Seanad debates
Monday, 22 July 2013
Protection of Life During Pregnancy Bill 2013: Report Stage (Resumed)
6:55 pm
Rónán Mullen (Independent) | Oireachtas source
I move amendment No. 6:
I will speak briefly on all these amendments. We are discussing the test for reasonable opinion with regard to sections 7,8 and 9 of the Bill, and more particularly in the context of section 9, which is where the mischief exists. The test for reasonable opinion is very subjective. The opinion has to be noted of those who are certifying the abortion, not those who would be carrying it out. The reasonable opinion as defined does not require any court test of reasonability at all; it merely has to be an opinion formed in good faith. As the Minister of State, with his legal background, will well know, it is very difficult to prove bad faith. The other requirement is that the certifying person must have regard to the need to preserve unborn human life as far as practicable. That appears to invoke the test of the Eighth Amendment, but that contains an undertaking to defend and vindicate the right to life as far as practicable. The need to respect the equal right to life of the unborn is not qualified in any way in the Eighth Amendment. Therefore, these amendments would strengthen the requirement for the certifying medical personnel to form an opinion which respects the equal right to life of the unborn. That is the constitutional mandate. They would have to have regard, where practicable, to the duty to deliver the viable unborn alive. That is the effect of amendment No. 6 on section 7, amendment No. 11 on section 8 and amendment No. 17 on section 9.
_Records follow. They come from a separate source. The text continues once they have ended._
(** ** Binding a statement *)

(** [boundText.label]: the cached label, for the map's own type. *)
Definition label (t : GoType) (m : EntityMap) (text : boundText) (i : nat) (p : PropertyMap) : string :=
  if decide (t = Type_ m) then default "" (bt_labels text !! i)
  else TypeShortName t +:+ "." +:+ PropertyName p.

(** [ToParameter] of a column: a null carries the column's type. *)
Definition bind_column (h : heap) (ptr : Ptr) (t : GoType) (m : EntityMap) (text : boundText)
    (ip : nat * PropertyMap) : result NamedArg :=
  let '(i, p) := ip in
  let* converted := ToDatabase (Get_at h ptr p) (ColumnType_ p) (label t m text i p) in
  Ok (mkNamedArg (ColumnName p) (bound_or_null (ColumnType_ p) converted)).
Definition bind_columns (h : heap) (ptr : Ptr) (t : GoType) (m : EntityMap) (text : boundText)
    : result (list NamedArg) :=
  mapR (bind_column h ptr t m text) (imap pair (bt_bound text)).

Definition countKind : StatementResult :=
  if ReportsAffectedRowsBySelect dialect then ResultReportedCount else ResultDriverCount.

Definition countedWrite (t : GoType) (m : EntityMap) (ptr : Ptr) (text : boundText)
    (finish : writeResult -> SM env unit) (undoPrepare : list prior_value) : SM env write :=
  do! s <- get_session in
  do! args <- slift (bind_columns (se_heap s) ptr t m text) in
  do! id <- next_tick in
  sret (mkWrite id (bt_sql text) args countKind (Some ptr) false false (Some finish)
          (put_back_all undoPrepare)).

(** A failure of [m] runs the restores, then propagates. *)
Definition or_restore {A} (vs : list prior_value) (m : SM env A) : SM env A := fun e =>
  match m e with
  | (e', Fail err) => (put_back_all vs e', Fail err)
  | done => done
  end.

(** ** Journaled effects (db_write.go) *)

Definition entry_id (e : trackedEntry) : nat := te_seq e.

(** [entry.key] held by the instance's key now. *)
Definition key_holder (s : Session) (m : EntityMap) (ptr : Ptr) : result (option trackedEntry) :=
  match se_tracker s with
  | None => Ok None
  | Some tr =>
      let '(key, ok) := keyOf m (deref (se_heap s) ptr) in
      if (ok : bool) then find tr (Type_ m) key else Ok None
  end.

Definition captured_properties (m : EntityMap) : list PropertyMap :=
  KeyProperties m ++ option_list (VersionProperty m) ++ option_list (CreatedAtProperty m) ++
  option_list (UpdatedAtProperty m) ++ option_list (SoftDeleteProperty m).

Definition recordWrite (m : EntityMap) (ptr : Ptr) : SM env unit := fun e =>
  match en_journal e with
  | None => (e, Ok tt)
  | Some _ =>
      let s := en_session e in
      (do! holder <- slift (key_holder s m ptr) in
       journal_add (UndoWrite ptr
         ((fun p => (p, Get_at (se_heap s) ptr p)) <$> captured_properties m)
         ((fun x => (te_seq x, te_snapshot x)) <$> Session.entryOf s ptr)
         (te_seq <$> holder))) e
  end.
(** C28. A failed flush can be flushed again: with one statement to a message,
    when a flush of a tracked session fails - the plan refuses, the transaction
    does not begin or commit, a check, a hook or a conversion refuses, a
    statement fails or changes no row - the schedule is untouched and every
    tracked instance is tracked as before, under its key, with the snapshot and
    registration number it had, whatever the flush had already written.  A
    flush that succeeds leaves the schedule empty. *)
Theorem Flush_failure_restores {D : Type} `{Names : NamedTypes} (key_types : GoType -> list KeyType)
    (load : GoType -> result EntityMap) (dialect : Dialect)
    (ToDatabase : Value -> ColumnType -> string -> result Value)
    (FromDatabase : Value -> FieldType -> ColumnType -> string -> result Value)
    (Clock : nat -> Z * Z) (NewGUID : nat -> Value) (types : nat)
    (ctx_Err : D -> option Error) (BeginTx CommitTx RollbackTx : SM D unit)
    (driver_exec : string -> list NamedArg -> SM D (result Z))
    (driver_scalar : string -> list NamedArg -> SM D (option Value))
    (driver_message : option (list (preparedWrite (E := env)) -> SM D (list writeResult)))
    (maxStatements : Z) (in_tx : bool) (u u' : unitOfWork) (tr : tracker) (e e' : env)
    (r : result FlushSummary)
    (HFrom : forall v ty ct label w, FromDatabase v ty ct label = Ok w -> real w)
    (HGuid : forall n, real (NewGUID n))
    (Hs : se_tracker (en_session e) = Some tr) (Hok : tracker_ok key_types tr)
    (Hscope : scope_ok key_types load (scheduled u tr)) (Hfine : fine (scheduled u tr) (env_heap e)) :
  Flush load dialect ToDatabase FromDatabase Clock NewGUID types ctx_Err BeginTx CommitTx RollbackTx
    driver_exec driver_scalar driver_message false maxStatements in_tx (u, e) = ((u', e'), r) ->
  match r with
  | Ok _ => u' = clear u
  | Fail _ => u' = u /\ same_map key_types tr e'
  end.
Proof.
  intros H. unfold Flush in H. set (plan := mbind _ _) in H.
  destruct plan as [p|err] eqn:Eplan; subst plan.
  2:{ injection H as <- <- <-. split; [done|]. by exists tr. }
  apply bind_Ok in Eplan as (_ & _ & Eplan). destruct (ctx_Err (en_db e)); [done|].
  destruct (plan_empty p); [by injection H as <- <- <-|].
  set (begin := if in_tx then sret tt else on_db BeginTx) in H.
  assert (Hbegin : same_session e (begin e).1).
  { subst begin. destruct in_tx; [done|]. unfold on_db. by destruct (BeginTx (en_db e)). }
  destruct (begin e) as [e1 [[]|err]]; cbn [fst] in Hbegin; destruct Hbegin as [Hse Hje].
  2:{ injection H as <- <- <-. split; [done|]. exists tr. by rewrite Hse. }
  assert (Hall : same_map key_types tr (flush_statements load dialect ToDatabase FromDatabase Clock NewGUID ctx_Err
    CommitTx RollbackTx driver_exec driver_scalar driver_message false maxStatements in_tx p e1).1 \/
    is_ok (flush_statements load dialect ToDatabase FromDatabase Clock NewGUID ctx_Err
    CommitTx RollbackTx driver_exec driver_scalar driver_message false maxStatements in_tx p e1).2 = true).
  2:{ destruct (flush_statements _ _ _ _ _ _ _ _ _ _ _ _ _ _ _ _ e1) as [e2 [summary|err]];
        injection H as <- <- <-; [done|]. by destruct Hall. }
  clear H. unfold flush_statements. set (e0 := set_journal (Some []) e1).
  assert (Hs0 : se_tracker (en_session e0) = Some tr) by (subst e0; cbn; by rewrite Hse).
  destruct (planFlush_scheduled key_types load ToDatabase types (en_session e) u tr p Hs Hok Eplan) as (P1 & P2 & P3).
  assert (Hrun0 : running key_types ToDatabase (scheduled u tr) e0 e0).
  { split; [apply rtc_refl|]. unfold fine_env, env_heap, e0. cbn. by rewrite Hse. }
  pose proof (run_plan_running key_types load dialect ToDatabase FromDatabase Clock NewGUID ctx_Err driver_exec
    driver_scalar driver_message maxStatements (scheduled u tr) Hscope HFrom HGuid e0 tr Hs0 Hok eq_refl p e0) as Hrun.
  specialize (Hrun ltac:(
    intros op [Hop|[Hop|Hop]%elem_of_app]%elem_of_app;
      apply list_elem_of_fmap in Hop as (x & -> & Hx);
      [exists (si_m x), (si_ptr x), (fun h => (flowKeys load x h).1); split; [apply an_insert|by apply P1]
      |exists (te_m x), (te_ptr x), (fun h => h); split; [apply an_update|by apply P2]
      |exists (sr_m x), (sr_ptr x), (fun h => h); split; [apply a_delete|by apply P3]]) Hrun0).
  match goal with |- context [sbind ?a ?b e0] =>
    pose (body := sbind a b e0); change (sbind a b e0) with body end.
  assert (Hend : running key_types ToDatabase (scheduled u tr) e0 body.1).
  { subst body. unfold sbind at 1.
    destruct (run_plan _ _ _ _ _ _ _ _ _ _ _ _ p e0) as [e2 [summary|err]]; [|exact Hrun].
    eapply running_same; [exact Hrun|]. unfold sbind. destruct in_tx; [done|]. unfold on_db.
    by destruct (CommitTx (en_db e2)) as [d [[]|]]. }
  destruct body as [e2 [summary|err]]; [by right|]. left.
  destruct (rolled_back key_types ToDatabase (scheduled u tr) e0 tr Hs0 Hok eq_refl e2 Hend)
    as (tr' & T1 & T2).
  exists tr'. split; [|exact T2]. cbn. destruct in_tx; [done|]. unfold on_db. by destruct (RollbackTx _).
Qed.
In page 8, line 34, and in page 9, line 1, to delete all words from and including “(being” in line 34 down to and including “practicable)” in line 1 of page 9 and substitute the following:“(being an opinion which respects the equal right to life of the unborn, and which has regard to the duty to deliver the viable unborn alive where practicable)”.
We have been given many sorts of reassurance that where a child is at the cusp of viability or is viable, not only will his or her life be preserved if born alive, but he or she will be protected through the procedure so that he or she can be born alive. This reassurance has been given informally and is certainly not in the legislation. I would like the Minister of State to restate that assurance. However, even if he does, it is quite clear that it is not required in the legislation. It is the certifying physician who is supposed to have regard to the duty to preserve the life of the child where practicable but there is absolutely nothing in the legislation about the lawfulness of the procedures themselves that imposes the requirement to preserve the child's life.